*** Dataset excerpts ***
(* ===== verification/Raft.v ===== *)
(** * Raft

    Models [src/internal/node/raft.go]: election, log replication with the consistency check, majority
    commit, compaction and snapshot transfer.  Every handler and tick is one step on the node; the
    election timer is an argument (whether the randomised timeout has passed), as are wall-clock
    readings.  JSON coding of the store is a parameter.  The two critical sections of a handler (under
    [rmu] and after it) run together. *)

From S2P Require Import Prelude Storage Clock ReplicationLog Transport Node.
#[local] Open Scope nat_scope.

Module Raft.
Import Message.

Inductive raftRole := roleFollower | roleCandidate | roleLeader.

#[export] Instance raftRole_eq_dec : EqDecision raftRole.
Proof. solve_decision. Defined.

Record RaftNode := MkRaft {
  base : Node.BaseNode;
  currentTerm : nat;
  votedFor : string;
  role : raftRole;
  raftLeader : string;
  votes : nat;
  nextIndex : gmap string nat;
  matchIndex : gmap string nat;
  applied : nat;
}.

Definition NewRaftNode (id : string) : RaftNode :=
  MkRaft (Node.newBaseNode id Node.StrategyRaft Node.RoleFollower) 0 "" roleFollower "" 0 ∅ ∅ 0.

Definition n_id (n : RaftNode) : string := Node.id (base n).
Definition n_log (n : RaftNode) : Log.ReplicationLog := Node.log (base n).
Definition n_store (n : RaftNode) : Store.Store := Node.store (base n).
Definition n_peers (n : RaftNode) : list string := Node.GetPeers (base n).

Definition with_base (n : RaftNode) (b : Node.BaseNode) : RaftNode :=
  MkRaft b (currentTerm n) (votedFor n) (role n) (raftLeader n) (votes n) (nextIndex n) (matchIndex n) (applied n).
Definition with_log (n : RaftNode) (l : Log.ReplicationLog) : RaftNode := with_base n (Node.set_log (base n) l).
Definition with_store (n : RaftNode) (s : Store.Store) : RaftNode := with_base n (Node.set_store (base n) s).
Definition with_role (n : RaftNode) (r : raftRole) : RaftNode :=
  MkRaft (base n) (currentTerm n) (votedFor n) r (raftLeader n) (votes n) (nextIndex n) (matchIndex n) (applied n).
Definition with_applied (n : RaftNode) (a : nat) : RaftNode :=
  MkRaft (base n) (currentTerm n) (votedFor n) (role n) (raftLeader n) (votes n) (nextIndex n) (matchIndex n) a.
Definition with_indices (n : RaftNode) (ni mi : gmap string nat) : RaftNode :=
  MkRaft (base n) (currentTerm n) (votedFor n) (role n) (raftLeader n) (votes n) ni mi (applied n).

(** A message with the fields Raft uses. *)
Definition rmsg (t : MessageType) (from to : string) (term prevIndex prevTerm : nat) (es : list LogEntry) (commit : nat)
  (success : bool) (conflict lastIndex lastTerm : nat) (granted : bool) (snap : option string) : Message :=
  MkMessage t 0 from to es None 0 None None "" "" [] term "" prevIndex prevTerm commit success conflict lastIndex lastTerm
    granted snap false "".

(** The zero value of a missing map entry. *)
Definition get (m : gmap string nat) (k : string) : nat := default 0 (m !! k).

Definition majority (n : RaftNode) : nat := (length (n_peers n) + 1) / 2 + 1.

Definition stepDownLocked (n : RaftNode) (newTerm : nat) : RaftNode :=
  MkRaft (base n) newTerm "" roleFollower "" (votes n) (nextIndex n) (matchIndex n) (applied n).

Section raft.
Context (Marshal : gmap string KVEntry → string) (Unmarshal : string → option (gmap string KVEntry)).

(** [maybeElect]; [expired] says that the election timeout has passed. *)
Definition maybeElect (n : RaftNode) (expired : bool) : Res (RaftNode * list Message) :=
  if bool_decide (role n = roleLeader) || negb expired then Ok (n, [])
  else
    let n := MkRaft (base n) (S (currentTerm n)) (n_id n) roleCandidate "" 1 (nextIndex n) (matchIndex n) (applied n) in
    lt ← Log.LastIndexTerm (n_log n);
    Ok (n, (λ p, rmsg MsgVoteRequest (n_id n) p (currentTerm n) 0 0 [] 0 false 0 lt.1 lt.2 false None) <$> n_peers n).

(** The loop of [applyCommitted]: [for i := applied+1; i <= upto; i++]. *)
Fixpoint apply_loop (fuel : nat) (n : RaftNode) (i upto : nat) : Res RaftNode :=
  match fuel with
  | O => Ok n
  | S fuel' =>
      if upto <? i then Ok n
      else
        o ← Log.Get (n_log n) i;
        match o with
        | None => Ok n
        | Some e =>
            let kv := MkKVEntry (le_Key e) (le_Value e) (le_VClock e) (le_Timestamp e) (le_OriginID e)
                        (match le_Op e with OpDelete => true | OpSet => false end) (N.of_nat (le_Index e)) in
            apply_loop fuel' (with_applied (with_store n (Store.Set_ (n_store n) kv)) i) (S i) upto
        end
  end.

Definition applyCommitted (n : RaftNode) (upto : nat) : Res RaftNode :=
  apply_loop (S (upto - applied n)) n (applied n + 1) upto.
(* ===== verification/Cluster.v ===== *)
(** * Clusters and their orchestrator

    Models [src/internal/simulation/orchestrator.go], [membership.go], [presets.go], the
    classification of [captheorem.go], the history checks of [checkers.go] and the region, placement
    and conflict operations of [observability.go]: creating clusters of the node types, changing their
    membership, routing client calls, injecting faults.

    A client call is routed here; the whole call is in [Service].  New identifiers are arguments.  A
    panic of the code (an identifier too short to abbreviate, the first element of an empty list) is
    [Panic].  Persistence, metrics, tracing, the failure detector and published events
    are left out here. *)

From stdpp Require Import pretty.
From S2P Require Import Prelude Storage Clock ReplicationLog Crdt Conflict Quorum HashRing Linearizability Transport Node.
From S2P Require Import MultiLeader Leaderless SingleLeader Raft.
Import (hints) Node.
#[local] Open Scope Z_scope.

Module Cluster.
Import Resolver.

(** ** The interface [node.Node]

    What the orchestrator needs of every node type: the base it embeds. *)
Class HasBase (A : Type) := {
  base_of : A → Node.BaseNode;
  set_base : A → Node.BaseNode → A;
  base_of_set : ∀ n b, base_of (set_base n b) = b;
}.
(* ===== verification/Demos.v ===== *)
(** * The teaching demos

    Models [src/internal/simulation/demos.go]: short programs over two-phase commit, the multi-version
    store, the write-ahead log, SWIM membership, Paxos and the seeded clock, without the sentences of
    their narratives.  The order in which the coordinator visits its participants, a walk of a Go map,
    is an argument; the random source is a parameter, a state with its [Intn]. *)

From stdpp Require Import pretty.
From S2P Require Import Prelude Paxos TwoPC Mvcc Wal Swim.
Import (hints) TwoPC.
#[local] Open Scope nat_scope.

Module Demos.

(** ** Two-phase commit *)

Record TwoPCDemoReport := MkTwoPC {
  Crash : bool;
  Committed : bool;
  Blocked : bool;
  Recovered : bool;
  FinalValues : gmap string string;
}.

(** Participant 0 gets x, participant 1 gets y. *)
Definition demo_writes : gmap nat TwoPC.writes := {[0 := {["x" := Some "1"]}; 1 := {["y" := Some "2"]}]}.

Definition final_values (heap : gmap nat TwoPC.MemParticipant) : gmap string string :=
  let value i k := heap !! i ≫= λ p, TwoPC.Get p k in
  let m := match value 0 "x" with Some v => {["x" := v]} | None => ∅ end in
  match value 1 "y" with Some v => <["y" := v]> m | None => m end.

Definition locked (heap : gmap nat TwoPC.MemParticipant) (i : nat) (k : string) : bool :=
  match heap !! i with Some p => TwoPC.IsLocked p k | None => false end.

Definition RunTwoPCDemo (parts : list nat) (crash : bool) : Res TwoPCDemoReport :=
  let heap := {[0 := TwoPC.NewMemParticipant; 1 := TwoPC.NewMemParticipant]} in
  r ← TwoPC.Execute crash "tx1" demo_writes parts heap;
  let '((committed, err), heap) := r in
  match err with
  | Some TwoPC.ErrCoordinatorCrashed =>
      let blocked := locked heap 0 "x" || locked heap 1 "y" in
      q ← TwoPC.Recover "tx1" true [0; 1] heap;
      let '(rerr, heap) := q in
      let ok := match rerr with None => true | Some _ => false end in
      Ok (MkTwoPC crash (ok || committed) blocked ok (final_values heap))
  | _ => Ok (MkTwoPC crash committed false false (final_values heap))
  end.

(** ** Multi-version reads *)

Record MVCCDemoReport := MkMVCC { ReadAt5Found : bool; ReadAt15 : string; ReadAt25 : string; SnapshotStable : bool }.

(** [string(v)] of the value a read returned *)
Definition text (r : option (option string)) : string := match r with Some (Some v) => v | _ => "" end.

Definition RunMVCCDemo : MVCCDemoReport :=
  let st := Mvcc.Put Mvcc.New "x" (Some "A") 10 in
  let v15a := Mvcc.ReadAt st "x" 15 in
  let st := Mvcc.Put st "x" (Some "B") 20 in
  let found5 := match Mvcc.ReadAt st "x" 5 with Some _ => true | None => false end in
  let v15b := Mvcc.ReadAt st "x" 15 in
  let v25 := Mvcc.ReadAt st "x" 25 in
  MkMVCC found5 (text v15b) (text v25) (String.eqb (text v15a) (text v15b)).

(** ** Durability *)

Record WALDemoReport := MkWALReport { w_Mode : Wal.Mode; w_Acked : nat; Durable : nat; w_Lost : nat }.

Definition wal_mode (mode : string) : Wal.Mode :=
  if String.eqb mode "fsync" then Wal.Fsync else if String.eqb mode "group_commit" then Wal.GroupCommit else Wal.Buffered.

Definition RunWALDemo (mode : string) : WALDemoReport :=
  let m := wal_mode mode in
  let w := foldl (λ w i, (Wal.Append w (Some ("rec-" +:+ pretty i))).2) (Wal.New m 3) (seq 0 5) in
  let before := length (Wal.DurableRecords w) in
  MkWALReport m (Wal.Acked w) before (Wal.Lost (Wal.Crash w)).

(** ** SWIM *)

Record SWIMDemoReport := MkSWIM { FinalAlive : list string; FinalSuspect : list string; FinalDead : list string }.

Definition RunSWIMDemo : Res SWIMDemoReport :=
  let m := Swim.AliveOp (Swim.AliveOp (Swim.NewMembership "n1") "n2" 1) "n3" 1 in
  m ← Swim.SuspectOp m "n2" 1 0;
  let m := Swim.AliveOp m "n2" 2 in
  m ← Swim.SuspectOp m "n3" 1 0;
  let m := (Swim.TickSuspicions m 1000000).2 in
  Ok (MkSWIM (Swim.AliveMembers m) (Swim.SuspectMembers m) (Swim.DeadMembers m)).

(** ** Paxos *)

(** A result is [None] for [(nil, false)]; printing distinguishes nil from a value. *)
Record PaxosDemoReport := MkPaxos { FirstChosen : option string; SecondValue : string; SecondFinal : option string; SafetyHeld : bool }.

Definition RunPaxosDemo : PaxosDemoReport :=
  let acceptors := replicate 5 (Paxos.MkAcceptor 0 0 None) in
  let '(r1, acceptors, _) := Paxos.Propose (Paxos.NewProposer 1) acceptors (Some "X") in
  let '(r2, _, _) := Paxos.Propose (Paxos.NewProposer 2) acceptors (Some "Y") in
  let chosen1 := r1 ≫= id in
  let chosen2 := r2 ≫= id in
  let ok {A} (r : option A) := match r with Some _ => true | None => false end in
  MkPaxos chosen1 "Y" chosen2 (ok r1 && ok r2 && bool_decide (chosen1 = chosen2)).

(** ** Reproducible randomness *)

Section detsim.
Context {Rng : Type} (NewSource : Z → Rng) (Intn : Rng → Z → Z * Rng).

Record DetSimDemoReport := MkDetSim { Seed : Z; Run1 : list Z; Run2 : list Z; Reproducible : bool }.

Fixpoint draw (n : nat) (r : Rng) : list Z :=
  match n with 0 => [] | S n => let '(x, r) := Intn r 1000 in x :: draw n r end.

(** The comparing loop. *)
Definition equalInts (a b : list Z) : bool :=
  if negb (length a =? length b) then false else forallb (λ '(x, y), (x =? y)%Z) (zip a b).

Definition RunDetSimDemo (seed : Z) : DetSimDemoReport :=
  let gen := draw 8 (NewSource seed) in
  MkDetSim seed gen gen (equalInts gen gen).
End detsim.

End Demos.

Import Demos.

(** The demos show what they are for: in whatever order the coordinator visits its participants,
    the transaction commits on both, and after a coordinator crash the participants are blocked until
    recovery commits it; snapshot reads are stable and see the version of their time; of five
    acknowledged records a crash loses all when buffered, none with fsync and the two past the last
    group otherwise; the refuted suspect is alive and the silent one dead; and the second Paxos proposer
    adopts the value of the first. *)
Theorem demos_show_their_claims (parts : list nat) (mode : string) :
  (∀ crash, parts = [0; 1] ∨ parts = [1; 0] →
     RunTwoPCDemo parts crash = Ok (MkTwoPC crash true crash crash {["x" := "1"; "y" := "2"]})) ∧
  RunMVCCDemo = MkMVCC false "A" "B" true ∧
  (RunWALDemo mode = match wal_mode mode with
                     | Wal.Buffered => MkWALReport Wal.Buffered 5 0 5
                     | Wal.Fsync => MkWALReport Wal.Fsync 5 5 0
                     | Wal.GroupCommit => MkWALReport Wal.GroupCommit 5 3 2
                     end) ∧
  RunSWIMDemo = Ok (MkSWIM ["n1"; "n2"] [] ["n3"]) ∧
  RunPaxosDemo = MkPaxos (Some "X") "Y" (Some "X") true.
Proof.
  split_and!; [|by vm_compute| |by vm_compute|by vm_compute].
  - intros [] [-> | ->]; vm_compute; reflexivity.
  - unfold RunWALDemo. by destruct (wal_mode mode).
Qed.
*** End of Dataset excerpts ***
*Goal of the exercise*:
Find the string "raftLeader" in the records, then copy each line where it occurs.

*Written solution*:
  raftLeader : string;
  MkRaft b (currentTerm n) (votedFor n) (role n) (raftLeader n) (votes n) (nextIndex n) (matchIndex n) (applied n).
  MkRaft (base n) (currentTerm n) (votedFor n) r (raftLeader n) (votes n) (nextIndex n) (matchIndex n) (applied n).
  MkRaft (base n) (currentTerm n) (votedFor n) (role n) (raftLeader n) (votes n) (nextIndex n) (matchIndex n) a.
  MkRaft (base n) (currentTerm n) (votedFor n) (role n) (raftLeader n) (votes n) ni mi (applied n).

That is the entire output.